### What is required
Your task is to restate the data word for word.

__________

Definition Range_max (r other : Range) : Z :=
  if end_ other <? end_ r then end_ r else end_ other.

Definition Range_min (r other : Range) : Z :=
  if start r <? start other then start r else start other.

(** [uint64(maxUpper-minLower) <= uint64(r.end-r.start)+uint64(other.end-other.start)]:
    the subtractions are on [uint16] and wrap, the sum is on [uint64] and
    cannot. *)
Definition Overlaps (r other : Range) : bool :=
  let maxUpper := Range_max r other in
  let minLower := Range_min r other in
  u16 (maxUpper - minLower) <=? u16 (end_ r - start r) + u16 (end_ other - start other).

(** migration/v6/router_groups.go: the same expression without the widening,
    so the sum wraps at 16 bits. *)
Definition v6_Overlaps (r other : Range) : bool :=
  let maxUpper := Range_max r other in
  let minLower := Range_min r other in
  u16 (maxUpper - minLower) <=? u16 (u16 (end_ r - start r) + u16 (end_ other - start other)).

Definition Range_String (r : Range) : string :=
  if start r =? end_ r then Itoa (start r)
  else "[" +:+ Itoa (start r) +:+ "-" +:+ Itoa (end_ r) +:+ "]".

Definition Endpoints (r : Range) : Z * Z := (start r, end_ r).

Definition parseRange (r : string) : error + Range :=
  match Split "-" r with
  | [e0] =>
      match ParseUint e0 16 with
      | None => inl ErrInvalidPort
      | Some n => NewRange n n
      end
  | [e0; e1] =>
      match ParseUint e0 16 with
      | None => inl (errors_New ("range (" +:+ r +:+ ") requires a starting port"))
      | Some s =>
          match ParseUint e1 16 with
          | None => inl (errors_New ("range (" +:+ r +:+ ") requires an ending port"))
          | Some e =>
              if e <? s
              then inl (errors_New ("range (" +:+ r +:+ ") must be in ascending numeric order"))
              else NewRange s e
          end
      end
  | _ => inl (errors_New ("range (" +:+ r +:+ ") has too many '-' separators"))
  end.

(** The loop of [ReservablePorts.Parse]: the first bad field aborts. *)
Fixpoint Parse_loop (fields : list string) : error + list Range :=
  match fields with
  | [] => inr []
  | p :: ps =>
      match parseRange p with
      | inl err => inl err
      | inr r =>
          match Parse_loop ps with
          | inl err => inl err
          | inr rs => inr (r :: rs)
          end
      end
  end.

Definition Parse (p : string) : error + list Range := Parse_loop (Split "," p).

(** ** Validation *)

Definition overlap_error (r1 r2 : Range) : error :=
  errors_New ("Overlapping values: " +:+ Range_String r1 +:+ " and " +:+ Range_String r2).

(** The inner loop of the overlap check; [i] is the index of [r1], [j] that
    of the head of [rs]. *)
Fixpoint overlap_inner (i j : nat) (r1 : Range) (rs : list Range) : option error :=
  match rs with
  | [] => None
  | r2 :: rs' =>
      if bool_decide (i = j) then overlap_inner i (S j) r1 rs'
      else if Overlaps r1 r2 then Some (overlap_error r1 r2)
      else overlap_inner i (S j) r1 rs'
  end.

Fixpoint overlap_outer (i : nat) (rs all : list Range) : option error :=
  match rs with
  | [] => None
  | r1 :: rs' =>
      match overlap_inner i 0 r1 all with
      | Some err => Some err
      | None => overlap_outer (S i) rs' all
      end
  end.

__________

### Answer to this problem
Definition Range_max (r other : Range) : Z :=
  if end_ other <? end_ r then end_ r else end_ other.

Definition Range_min (r other : Range) : Z :=
  if start r <? start other then start r else start other.

(** [uint64(maxUpper-minLower) <= uint64(r.end-r.start)+uint64(other.end-other.start)]:
    the subtractions are on [uint16] and wrap, the sum is on [uint64] and
    cannot. *)
Definition Overlaps (r other : Range) : bool :=
  let maxUpper := Range_max r other in
  let minLower := Range_min r other in
  u16 (maxUpper - minLower) <=? u16 (end_ r - start r) + u16 (end_ other - start other).

(** migration/v6/router_groups.go: the same expression without the widening,
    so the sum wraps at 16 bits. *)
Definition v6_Overlaps (r other : Range) : bool :=
  let maxUpper := Range_max r other in
  let minLower := Range_min r other in
  u16 (maxUpper - minLower) <=? u16 (u16 (end_ r - start r) + u16 (end_ other - start other)).

Definition Range_String (r : Range) : string :=
  if start r =? end_ r then Itoa (start r)
  else "[" +:+ Itoa (start r) +:+ "-" +:+ Itoa (end_ r) +:+ "]".

Definition Endpoints (r : Range) : Z * Z := (start r, end_ r).

Definition parseRange (r : string) : error + Range :=
  match Split "-" r with
  | [e0] =>
      match ParseUint e0 16 with
      | None => inl ErrInvalidPort
      | Some n => NewRange n n
      end
  | [e0; e1] =>
      match ParseUint e0 16 with
      | None => inl (errors_New ("range (" +:+ r +:+ ") requires a starting port"))
      | Some s =>
          match ParseUint e1 16 with
          | None => inl (errors_New ("range (" +:+ r +:+ ") requires an ending port"))
          | Some e =>
              if e <? s
              then inl (errors_New ("range (" +:+ r +:+ ") must be in ascending numeric order"))
              else NewRange s e
          end
      end
  | _ => inl (errors_New ("range (" +:+ r +:+ ") has too many '-' separators"))
  end.

(** The loop of [ReservablePorts.Parse]: the first bad field aborts. *)
Fixpoint Parse_loop (fields : list string) : error + list Range :=
  match fields with
  | [] => inr []
  | p :: ps =>
      match parseRange p with
      | inl err => inl err
      | inr r =>
          match Parse_loop ps with
          | inl err => inl err
          | inr rs => inr (r :: rs)
          end
      end
  end.

Definition Parse (p : string) : error + list Range := Parse_loop (Split "," p).

(** ** Validation *)

Definition overlap_error (r1 r2 : Range) : error :=
  errors_New ("Overlapping values: " +:+ Range_String r1 +:+ " and " +:+ Range_String r2).

(** The inner loop of the overlap check; [i] is the index of [r1], [j] that
    of the head of [rs]. *)
Fixpoint overlap_inner (i j : nat) (r1 : Range) (rs : list Range) : option error :=
  match rs with
  | [] => None
  | r2 :: rs' =>
      if bool_decide (i = j) then overlap_inner i (S j) r1 rs'
      else if Overlaps r1 r2 then Some (overlap_error r1 r2)
      else overlap_inner i (S j) r1 rs'
  end.

Fixpoint overlap_outer (i : nat) (rs all : list Range) : option error :=
  match rs with
  | [] => None
  | r1 :: rs' =>
      match overlap_inner i 0 r1 all with
      | Some err => Some err
      | None => overlap_outer (S i) rs' all
      end
  end.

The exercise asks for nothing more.